Gustavo Nunes acompanha início das obras de asfaltamento pelo bairro Canaã 

Somente na região, doze ruas feitas de bloquetes devem receber a pavimentação asfáltica, proporcionando melhorias no tráfego de veículos 

O cronograma de melhoria das condições de mobilidade urbana em Ipatinga segue sendo cumprido pela gestão municipal. Nesta quinta-feira (25), foi a vez da Secretaria Municipal de Obras Públicas (SEMOP) iniciar a execução das atividades de asfaltamento nas imediações da Escola Municipal Hugo Duarte Coutinho, localizada entre as ruas Ester e Jordão, no bairro Canaã. 

O prefeito da cidade, Gustavo Nunes, acompanhou o início dos trabalhos. “Estamos empenhados em desenvolver ações que melhorem, efetivamente, a vida do nosso cidadão. Somente nesta região aqui, por exemplo, serão doze ruas contempladas com a pavimentação asfáltica”, anunciou o chefe do Executivo. 

As ruas previstas nesta etapa de pavimentação são vias de bloquetes. Em sua visita à obra, o prefeito também fez questão de esclarecer uma dúvida frequente que ele escuta dos cidadãos: por que em algumas ruas o asfalto é colocado por cima do bloquete, enquanto em outras é necessário retirar o bloquete antes de aplicar o novo asfalto? 

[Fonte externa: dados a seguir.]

(* ===== verification/CheckpointFacts.v ===== *)
(** * Delta checkpoints: what the encoding guarantees

    Folding a delta onto the head it was diffed against, the chain bound, and
    the materialization of a whole thread. *)

From Stdlib Require Import String SpecFloat.
From S2P Require Import Prelude Containers Json Error State StateFacts Record SampleCodec Journal Inbox Checkpoint.

(** ** States up to value equality *)

(** Two states hold equal values ([PartialEq]) on the same channels. *)
#[export] Instance State_equiv : Equiv State := fun a b =>
  forall k, option_Forall2 (≡) (state_get a k) (state_get b k).

#[export] Instance State_equivalence : Equivalence (≡@{State}).
Proof.
  split; unfold equiv, State_equiv.
  - intros s k. destruct (state_get s k); constructor. reflexivity.
  - intros a b Hab k. specialize (Hab k). inversion Hab; constructor. by symmetry.
  - intros a b c Hab Hbc k. specialize (Hab k). specialize (Hbc k).
    destruct (state_get a k), (state_get b k), (state_get c k); inversion Hab; inversion Hbc;
      constructor. by etransitivity.
Qed.

#[export] Instance state_contains_proper :
  Proper ((≡) ==> (=) ==> (=)) state_contains.
Proof.
  intros a b Hab k ? <-. specialize (Hab k). unfold state_contains, BTree.contains_key.
  unfold state_get in Hab. by inversion Hab.
Qed.

(** Checkpoints that agree on everything, states up to value equality. *)
Record cp_eqv (a b : Checkpoint) : Prop := {
  eqv_id : c_id a = c_id b;
  eqv_thread : c_thread_id a = c_thread_id b;
  eqv_step : c_step a = c_step b;
  eqv_state : c_state a ≡ c_state b;
  eqv_next : c_next_nodes a = c_next_nodes b;
  eqv_created : c_created_at a = c_created_at b;
  eqv_base : c_base a = c_base b;
  eqv_header : c_header a = c_header b;
  eqv_journal : c_journal_ref a = c_journal_ref b;
}.

#[export] Instance Checkpoint_equiv : Equiv Checkpoint := cp_eqv.

#[export] Instance Checkpoint_equivalence : Equivalence (≡@{Checkpoint}).
Proof.
  split.
  - by intros c.
  - intros a b []. by split.
  - intros a b c [] []. split; by etransitivity.
Qed.

(** Every channel of [a] is a channel of [b]. *)
Definition channels_within (a b : State) : Prop :=
  forall k, state_contains a k = true -> state_contains b k = true.

(** ** One delta *)

Lemma get_filter (P : string * Value -> bool) (l : list (string * Value)) (k : string) :
  NoDup l.*1 ->
  BTree.get k (filter (fun kv => P kv = true) l)
  = match BTree.get k l with
    | Some v => if P (k, v) then Some v else None
    | None => None
    end.
Proof.
  induction l as [|[k' v'] l IH]; intros Hnd; [done|].
  simpl in Hnd. apply NoDup_cons in Hnd as [Hni Hnd]. rewrite filter_cons. simpl.
  destruct (String.eqb_spec k k') as [->|Hne].
  - destruct (P (k', v')) eqn:E; simpl; [by rewrite String.eqb_refl|].
    rewrite IH by done. by rewrite (proj2 (BTree.get_None_notin k' l)).
  - destruct (decide (P (k', v') = true)); simpl; [|by apply IH].
    rewrite (proj2 (String.eqb_neq _ _) Hne). by apply IH.
Qed.

Lemma filter_Sorted (P : string * Value -> Prop) `{forall x, Decision (P x)}
    (l : list (string * Value)) :
  BTree.Sorted l -> BTree.Sorted (filter P l).
Proof.
  unfold BTree.Sorted. induction 1 as [|x l Hs IH Hall]; [constructor|].
  rewrite filter_cons. destruct (decide (P x)); [|done]. constructor; [done|].
  rewrite Forall_forall in Hall |- *. intros y [_ Hy]%list_elem_of_filter. auto.
Qed.

(** The channels of a delta. *)
Lemma delta_get (s base : State) (k : string) :
  wf_state s ->
  state_get (from_shared_channels (channels_changed_since s base)) k
  = match state_get s k with
    | Some v => if channel_changed base (k, v) then Some v else None
    | None => None
    end.
Proof.
  intros Hs. unfold state_get, from_shared_channels, channels_changed_since. simpl.
  rewrite BTree.from_list_id by by apply filter_Sorted.
  apply get_filter. by apply BTree.Sorted_NoDup.
Qed.

(** The channels of a fold. *)
Lemma fold_get (base delta : Checkpoint) (k : string) :
  wf_state (c_state delta) ->
  state_get (c_state (fold_delta base delta)) k
  = match state_get (c_state delta) k with
    | Some v => Some v
    | None => state_get (c_state base) k
    end.
Proof.
  intros Hs. unfold fold_delta, state_get. simpl.
  assert (Hin : forall l s, inner (fold_left (fun s kv => state_insert s kv.1 kv.2) l s)
                = fold_left (fun m kv => BTree.insert kv.1 kv.2 m) l (inner s)).
  { induction l as [|kv l IH]; intros s; [done|]. simpl. by rewrite IH. }
  rewrite Hin, BTree.get_fold_insert.
  rewrite <- (BTree.get_Permutation (inner (c_state delta)) (reverse (inner (c_state delta))));
    [done|by apply BTree.Sorted_NoDup|by rewrite reverse_Permutation].
Qed.

Lemma fold_wf (base delta : Checkpoint) :
  wf_state (c_state base) -> wf_state (c_state (fold_delta base delta)).
Proof.
  unfold fold_delta, wf_state. simpl. generalize (inner (c_state delta)). intros l.
  generalize (c_state base). induction l as [|kv l IH]; intros s Hs; simpl; [done|].
  apply IH. by apply BTree.insert_Sorted.
Qed.

#[export] Instance channel_changed_proper : Proper ((≡) ==> (=) ==> (=)) channel_changed.
Proof.
  intros a b Hab kv ? <-. specialize (Hab kv.1). unfold channel_changed.
  unfold state_get in Hab. inversion Hab as [x y Hxy Hx Hy|Hx Hy]; [|done].
  f_equal. unfold value_eqb. by rewrite Hxy.
Qed.

(** The delta of [c] against a head, as [encode_delta] stores it. *)
Definition delta_of (c head : Checkpoint) : Checkpoint :=
  set_base (Some (c_id head))
    (set_state (from_shared_channels (channels_changed_since (c_state c) (c_state head))) c).

Lemma delta_of_wf (c head : Checkpoint) : wf_state (c_state (delta_of c head)).
Proof. apply BTree.from_list_Sorted. Qed.

Lemma fold_delta_state (c head base : Checkpoint) :
  wf_state (c_state c) -> c_state base ≡ c_state head ->
  channels_within (c_state head) (c_state c) ->
  c_state (fold_delta base (delta_of c head)) ≡ c_state c.
Proof.
  intros Hc Hb Hin k. rewrite fold_get by apply delta_of_wf. unfold delta_of. simpl.
  rewrite delta_get by done. specialize (Hb k).
  destruct (state_get (c_state c) k) as [v|] eqn:Hv.
  - destruct (channel_changed (c_state head) (k, v)) eqn:Hch; [by constructor|].
    unfold channel_changed in Hch. simpl in Hch. unfold state_get in Hb at 2.
    destruct (BTree.get k (inner (c_state head))) as [hv|]; [|done].
    apply negb_false_iff, value_eqb_spec in Hch.
    inversion Hb as [x y Hxy Hx|]. constructor. by rewrite Hch.
  - destruct (state_get (c_state head) k) as [hv|] eqn:Hh; [|done].
    specialize (Hin k). unfold state_contains, BTree.contains_key in Hin.
    unfold state_get in Hh, Hv. rewrite Hh, Hv in Hin. by specialize (Hin eq_refl).
Qed.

“Antes de começarmos a obra, a equipe de engenharia vem até o local, faz um estudo de análise do solo e, se esse estudo nos indicar que o solo e a base estão bons, não justifica fazer a retirada dos bloquetes. Então, o asfalto vai por cima com uma espessura mais grossa. Caso contrário, se o estudo identificar que o solo não está de boa qualidade, nós fazemos a retirada dos bloquetes, uma nova base e passamos o asfalto”, detalhou Gustavo Nunes. 

Além da melhoria de mobilidade para o bairro, as obras de pavimentação nas proximidades da Escola Municipal Hugo Duarte Coutinho devem garantir também a valorização dos imóveis e um movimento ainda maior nos estabelecimentos ali instalados. 

Mais de 100 vias pavimentadas 

Em um balanço recente, a gestão municipal divulgou que nos três primeiros anos de governo, foram em torno de 130 vias pavimentadas e mais de 15 escadarias construídas. Os asfaltamentos somaram, até dezembro de 2023, mais de 40 quilômetros, abrangendo diversas regiões, como Centro, Cariru, Iguaçu, Horto, Vila Celeste, Vila da Paz, Ideal, Bom Jardim, Barra Alegre, Veneza, Bethânia e Canaã.